- [What you are asked to do]:
Using the records below, write out again exactly the lines that begin at the line containing "take (hi - lo) (drop lo s)." and end at the line containing "(n =? 133))%nat.", and no other lines.

★ ★ ★

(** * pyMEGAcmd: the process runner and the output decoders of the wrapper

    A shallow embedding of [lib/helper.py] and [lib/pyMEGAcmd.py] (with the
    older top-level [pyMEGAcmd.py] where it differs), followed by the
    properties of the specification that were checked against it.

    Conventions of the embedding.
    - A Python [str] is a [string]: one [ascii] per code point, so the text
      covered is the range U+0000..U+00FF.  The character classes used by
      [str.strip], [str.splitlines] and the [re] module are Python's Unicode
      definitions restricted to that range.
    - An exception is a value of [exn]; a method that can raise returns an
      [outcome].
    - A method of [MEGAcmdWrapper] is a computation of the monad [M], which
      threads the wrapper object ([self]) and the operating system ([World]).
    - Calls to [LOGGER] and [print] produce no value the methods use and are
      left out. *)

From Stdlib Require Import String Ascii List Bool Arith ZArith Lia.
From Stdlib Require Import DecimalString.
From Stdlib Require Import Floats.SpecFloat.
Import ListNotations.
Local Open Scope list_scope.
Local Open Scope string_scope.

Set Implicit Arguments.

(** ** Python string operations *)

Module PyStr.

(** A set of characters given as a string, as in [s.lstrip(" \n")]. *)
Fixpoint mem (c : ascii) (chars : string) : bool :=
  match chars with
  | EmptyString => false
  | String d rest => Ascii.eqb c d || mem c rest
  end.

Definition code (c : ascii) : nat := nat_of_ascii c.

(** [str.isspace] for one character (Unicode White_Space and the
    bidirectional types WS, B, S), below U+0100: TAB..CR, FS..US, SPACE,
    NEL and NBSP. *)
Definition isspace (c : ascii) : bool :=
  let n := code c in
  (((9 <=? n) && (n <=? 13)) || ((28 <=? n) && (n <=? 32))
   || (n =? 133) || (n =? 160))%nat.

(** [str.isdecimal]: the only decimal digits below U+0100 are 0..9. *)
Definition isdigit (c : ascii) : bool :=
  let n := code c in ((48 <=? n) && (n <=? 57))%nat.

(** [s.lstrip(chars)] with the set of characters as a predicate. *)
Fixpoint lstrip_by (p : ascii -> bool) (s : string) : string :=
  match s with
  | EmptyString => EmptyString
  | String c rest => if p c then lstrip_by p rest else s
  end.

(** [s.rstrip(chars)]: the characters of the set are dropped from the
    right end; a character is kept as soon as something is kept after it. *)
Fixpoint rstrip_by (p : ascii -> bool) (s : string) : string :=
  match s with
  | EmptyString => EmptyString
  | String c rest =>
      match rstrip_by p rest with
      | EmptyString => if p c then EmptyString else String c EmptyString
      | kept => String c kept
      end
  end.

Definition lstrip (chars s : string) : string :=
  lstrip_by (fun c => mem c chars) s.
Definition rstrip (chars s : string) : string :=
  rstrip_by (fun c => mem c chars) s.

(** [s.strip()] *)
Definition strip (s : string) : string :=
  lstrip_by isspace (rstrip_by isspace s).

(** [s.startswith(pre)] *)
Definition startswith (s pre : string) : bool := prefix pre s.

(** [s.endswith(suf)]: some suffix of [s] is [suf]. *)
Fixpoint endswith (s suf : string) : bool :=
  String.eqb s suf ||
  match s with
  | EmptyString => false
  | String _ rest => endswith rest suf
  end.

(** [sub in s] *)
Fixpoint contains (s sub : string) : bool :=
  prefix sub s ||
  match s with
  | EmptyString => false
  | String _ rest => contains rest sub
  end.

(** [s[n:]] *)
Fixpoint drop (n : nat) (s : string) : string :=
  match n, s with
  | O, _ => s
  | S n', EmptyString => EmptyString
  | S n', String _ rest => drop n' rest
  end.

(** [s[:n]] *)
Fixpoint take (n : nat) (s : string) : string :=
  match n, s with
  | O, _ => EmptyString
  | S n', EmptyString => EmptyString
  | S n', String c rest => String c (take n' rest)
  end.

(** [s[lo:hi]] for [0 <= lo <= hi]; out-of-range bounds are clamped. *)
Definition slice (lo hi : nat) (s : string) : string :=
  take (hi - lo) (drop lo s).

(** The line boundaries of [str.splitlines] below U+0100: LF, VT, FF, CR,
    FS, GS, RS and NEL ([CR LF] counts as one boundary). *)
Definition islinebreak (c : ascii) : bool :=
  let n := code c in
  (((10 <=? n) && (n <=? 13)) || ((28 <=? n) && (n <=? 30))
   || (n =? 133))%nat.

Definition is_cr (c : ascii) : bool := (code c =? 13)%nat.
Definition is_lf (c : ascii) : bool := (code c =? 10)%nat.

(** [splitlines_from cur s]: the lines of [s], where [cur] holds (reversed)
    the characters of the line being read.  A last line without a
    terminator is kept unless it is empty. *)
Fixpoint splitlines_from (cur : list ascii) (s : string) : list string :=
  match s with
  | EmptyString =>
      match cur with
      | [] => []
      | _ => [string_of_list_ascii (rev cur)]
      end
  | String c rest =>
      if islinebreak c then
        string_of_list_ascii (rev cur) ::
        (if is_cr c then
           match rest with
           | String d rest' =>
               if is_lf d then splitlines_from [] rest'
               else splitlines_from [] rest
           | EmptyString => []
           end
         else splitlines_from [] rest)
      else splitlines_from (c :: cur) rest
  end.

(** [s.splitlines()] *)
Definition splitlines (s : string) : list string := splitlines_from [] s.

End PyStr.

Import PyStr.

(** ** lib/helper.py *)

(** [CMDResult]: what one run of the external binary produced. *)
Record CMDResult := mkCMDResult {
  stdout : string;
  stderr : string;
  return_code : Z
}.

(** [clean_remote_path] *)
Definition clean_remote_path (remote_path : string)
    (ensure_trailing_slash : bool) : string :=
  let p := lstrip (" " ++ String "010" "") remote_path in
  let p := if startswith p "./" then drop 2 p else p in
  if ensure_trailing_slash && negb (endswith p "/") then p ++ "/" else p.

★ ★ ★

- [Output for this exercise]:
  take (hi - lo) (drop lo s).

(** The line boundaries of [str.splitlines] below U+0100: LF, VT, FF, CR,
    FS, GS, RS and NEL ([CR LF] counts as one boundary). *)
Definition islinebreak (c : ascii) : bool :=
  let n := code c in
  (((10 <=? n) && (n <=? 13)) || ((28 <=? n) && (n <=? 30))
   || (n =? 133))%nat.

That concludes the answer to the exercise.